### Work to be completed:
Use the entries below and reproduce exactly the lines from the one containing "Section Compose." down to the one containing "Context (AgentID_Validate : AgentID", both of them included.

### Input for this task:
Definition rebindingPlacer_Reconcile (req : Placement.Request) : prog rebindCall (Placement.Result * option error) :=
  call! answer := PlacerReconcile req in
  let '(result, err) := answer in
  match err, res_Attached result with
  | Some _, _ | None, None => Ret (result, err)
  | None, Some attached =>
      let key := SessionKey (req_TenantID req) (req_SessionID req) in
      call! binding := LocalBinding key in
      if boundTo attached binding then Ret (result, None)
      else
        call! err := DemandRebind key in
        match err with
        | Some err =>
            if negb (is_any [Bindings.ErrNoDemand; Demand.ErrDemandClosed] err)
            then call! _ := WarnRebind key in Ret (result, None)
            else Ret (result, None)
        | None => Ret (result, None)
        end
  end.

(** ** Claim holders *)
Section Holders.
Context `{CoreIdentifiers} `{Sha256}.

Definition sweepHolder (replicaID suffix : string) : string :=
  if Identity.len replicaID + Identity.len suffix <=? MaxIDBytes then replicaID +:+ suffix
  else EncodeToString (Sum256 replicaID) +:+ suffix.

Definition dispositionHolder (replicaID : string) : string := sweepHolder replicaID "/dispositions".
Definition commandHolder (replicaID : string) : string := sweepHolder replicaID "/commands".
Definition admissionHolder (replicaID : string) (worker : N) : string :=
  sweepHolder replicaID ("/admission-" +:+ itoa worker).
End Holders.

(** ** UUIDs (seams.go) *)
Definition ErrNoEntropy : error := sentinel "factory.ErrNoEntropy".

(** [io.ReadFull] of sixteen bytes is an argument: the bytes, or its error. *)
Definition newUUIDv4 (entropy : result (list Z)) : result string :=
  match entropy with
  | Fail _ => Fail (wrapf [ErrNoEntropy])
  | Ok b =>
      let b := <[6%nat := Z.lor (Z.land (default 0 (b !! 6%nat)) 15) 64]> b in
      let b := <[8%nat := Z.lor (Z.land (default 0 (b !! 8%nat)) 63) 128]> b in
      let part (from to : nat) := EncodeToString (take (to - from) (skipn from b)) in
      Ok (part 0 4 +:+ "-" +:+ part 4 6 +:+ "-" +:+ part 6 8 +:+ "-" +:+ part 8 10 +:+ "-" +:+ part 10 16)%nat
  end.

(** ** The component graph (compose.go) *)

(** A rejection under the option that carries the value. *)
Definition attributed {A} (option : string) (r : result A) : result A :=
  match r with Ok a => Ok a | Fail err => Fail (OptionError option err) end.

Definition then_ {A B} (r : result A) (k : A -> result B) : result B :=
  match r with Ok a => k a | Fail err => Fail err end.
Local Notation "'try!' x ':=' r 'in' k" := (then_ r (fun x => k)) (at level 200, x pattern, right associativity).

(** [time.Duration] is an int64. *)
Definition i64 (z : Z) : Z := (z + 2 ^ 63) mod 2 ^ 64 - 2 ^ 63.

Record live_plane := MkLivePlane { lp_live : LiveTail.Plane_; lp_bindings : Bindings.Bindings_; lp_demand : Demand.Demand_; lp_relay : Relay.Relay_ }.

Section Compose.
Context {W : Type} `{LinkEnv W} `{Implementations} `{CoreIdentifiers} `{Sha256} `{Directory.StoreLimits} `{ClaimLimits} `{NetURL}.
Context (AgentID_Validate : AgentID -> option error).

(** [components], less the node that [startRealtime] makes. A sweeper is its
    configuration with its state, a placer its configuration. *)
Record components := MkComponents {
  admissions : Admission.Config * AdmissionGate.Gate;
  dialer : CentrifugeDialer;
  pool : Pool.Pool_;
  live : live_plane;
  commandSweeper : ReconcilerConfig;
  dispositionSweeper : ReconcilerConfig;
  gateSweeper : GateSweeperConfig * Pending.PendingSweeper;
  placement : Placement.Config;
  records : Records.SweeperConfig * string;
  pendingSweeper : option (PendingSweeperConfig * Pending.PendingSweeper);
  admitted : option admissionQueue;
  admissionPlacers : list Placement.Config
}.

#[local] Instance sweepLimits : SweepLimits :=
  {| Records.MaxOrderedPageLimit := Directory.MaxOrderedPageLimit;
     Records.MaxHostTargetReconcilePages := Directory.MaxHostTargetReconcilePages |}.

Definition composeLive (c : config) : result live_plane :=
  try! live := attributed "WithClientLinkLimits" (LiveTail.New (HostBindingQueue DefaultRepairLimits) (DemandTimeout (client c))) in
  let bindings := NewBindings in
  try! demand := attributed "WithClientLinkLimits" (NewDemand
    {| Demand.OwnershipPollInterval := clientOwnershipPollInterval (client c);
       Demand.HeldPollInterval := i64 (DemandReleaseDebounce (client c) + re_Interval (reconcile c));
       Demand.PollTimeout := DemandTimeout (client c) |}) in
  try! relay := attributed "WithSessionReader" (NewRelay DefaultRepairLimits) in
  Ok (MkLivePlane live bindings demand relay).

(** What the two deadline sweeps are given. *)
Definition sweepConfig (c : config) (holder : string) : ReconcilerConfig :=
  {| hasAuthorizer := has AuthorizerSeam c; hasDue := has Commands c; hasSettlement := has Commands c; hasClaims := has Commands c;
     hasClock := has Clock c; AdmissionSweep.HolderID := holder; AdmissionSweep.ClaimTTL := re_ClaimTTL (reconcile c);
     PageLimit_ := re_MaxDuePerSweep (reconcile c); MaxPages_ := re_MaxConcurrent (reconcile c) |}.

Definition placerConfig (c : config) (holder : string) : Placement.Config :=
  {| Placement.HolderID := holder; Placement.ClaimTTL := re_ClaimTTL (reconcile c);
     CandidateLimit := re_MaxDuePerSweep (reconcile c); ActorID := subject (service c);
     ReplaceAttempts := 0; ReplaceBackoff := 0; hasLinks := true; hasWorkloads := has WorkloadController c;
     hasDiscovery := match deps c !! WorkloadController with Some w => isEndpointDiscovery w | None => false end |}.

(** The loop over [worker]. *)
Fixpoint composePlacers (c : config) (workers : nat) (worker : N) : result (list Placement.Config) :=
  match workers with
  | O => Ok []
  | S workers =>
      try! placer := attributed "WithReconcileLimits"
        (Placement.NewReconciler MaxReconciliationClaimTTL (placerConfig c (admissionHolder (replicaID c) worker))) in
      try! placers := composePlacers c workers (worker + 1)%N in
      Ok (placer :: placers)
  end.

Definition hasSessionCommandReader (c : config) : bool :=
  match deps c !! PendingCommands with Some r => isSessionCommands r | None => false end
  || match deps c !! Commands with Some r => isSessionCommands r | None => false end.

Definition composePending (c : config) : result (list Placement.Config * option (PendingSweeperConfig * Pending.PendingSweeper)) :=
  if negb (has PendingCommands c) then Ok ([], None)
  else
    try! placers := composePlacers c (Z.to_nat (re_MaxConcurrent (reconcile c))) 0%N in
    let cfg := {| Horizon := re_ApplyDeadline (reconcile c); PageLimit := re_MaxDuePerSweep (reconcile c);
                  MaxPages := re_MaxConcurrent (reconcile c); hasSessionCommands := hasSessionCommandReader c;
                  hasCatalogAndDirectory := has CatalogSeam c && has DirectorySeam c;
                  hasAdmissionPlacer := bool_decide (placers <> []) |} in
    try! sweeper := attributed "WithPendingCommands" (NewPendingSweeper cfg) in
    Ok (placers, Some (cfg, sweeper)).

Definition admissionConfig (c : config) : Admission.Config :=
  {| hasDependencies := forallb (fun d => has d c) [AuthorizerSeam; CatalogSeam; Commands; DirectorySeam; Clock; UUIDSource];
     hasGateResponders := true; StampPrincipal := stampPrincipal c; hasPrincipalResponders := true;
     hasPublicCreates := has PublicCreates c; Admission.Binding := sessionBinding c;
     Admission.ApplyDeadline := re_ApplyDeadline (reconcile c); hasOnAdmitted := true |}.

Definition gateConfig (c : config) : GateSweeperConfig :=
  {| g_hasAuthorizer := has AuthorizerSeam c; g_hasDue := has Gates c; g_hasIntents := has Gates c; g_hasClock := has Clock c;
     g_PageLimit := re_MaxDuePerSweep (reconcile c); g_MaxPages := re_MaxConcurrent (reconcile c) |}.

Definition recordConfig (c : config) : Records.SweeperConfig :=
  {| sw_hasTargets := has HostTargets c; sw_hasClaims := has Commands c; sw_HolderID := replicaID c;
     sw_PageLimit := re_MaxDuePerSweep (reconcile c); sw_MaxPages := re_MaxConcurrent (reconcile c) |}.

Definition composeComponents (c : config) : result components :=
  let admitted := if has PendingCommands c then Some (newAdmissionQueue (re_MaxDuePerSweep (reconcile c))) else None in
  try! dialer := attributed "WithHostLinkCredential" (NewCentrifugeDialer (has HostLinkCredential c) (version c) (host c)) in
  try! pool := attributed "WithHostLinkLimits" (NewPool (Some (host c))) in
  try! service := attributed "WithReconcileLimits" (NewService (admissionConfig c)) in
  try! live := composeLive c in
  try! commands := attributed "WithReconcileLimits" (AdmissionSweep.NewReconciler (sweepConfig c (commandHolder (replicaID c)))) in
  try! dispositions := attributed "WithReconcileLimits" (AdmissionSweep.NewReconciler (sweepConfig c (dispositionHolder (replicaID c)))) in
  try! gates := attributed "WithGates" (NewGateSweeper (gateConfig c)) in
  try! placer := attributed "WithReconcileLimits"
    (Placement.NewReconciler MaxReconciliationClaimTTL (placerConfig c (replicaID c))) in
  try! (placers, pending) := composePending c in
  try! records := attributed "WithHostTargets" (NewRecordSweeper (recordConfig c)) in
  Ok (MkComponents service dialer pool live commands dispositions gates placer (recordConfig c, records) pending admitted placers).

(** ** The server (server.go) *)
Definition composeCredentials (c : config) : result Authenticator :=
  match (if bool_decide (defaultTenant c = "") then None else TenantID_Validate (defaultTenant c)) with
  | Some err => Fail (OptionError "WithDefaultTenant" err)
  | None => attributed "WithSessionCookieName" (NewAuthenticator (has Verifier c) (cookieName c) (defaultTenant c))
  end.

### Expected output:
Section Compose.
Context {W : Type} `{LinkEnv W} `{Implementations} `{CoreIdentifiers} `{Sha256} `{Directory.StoreLimits} `{ClaimLimits} `{NetURL}.
Context (AgentID_Validate : AgentID -> option error).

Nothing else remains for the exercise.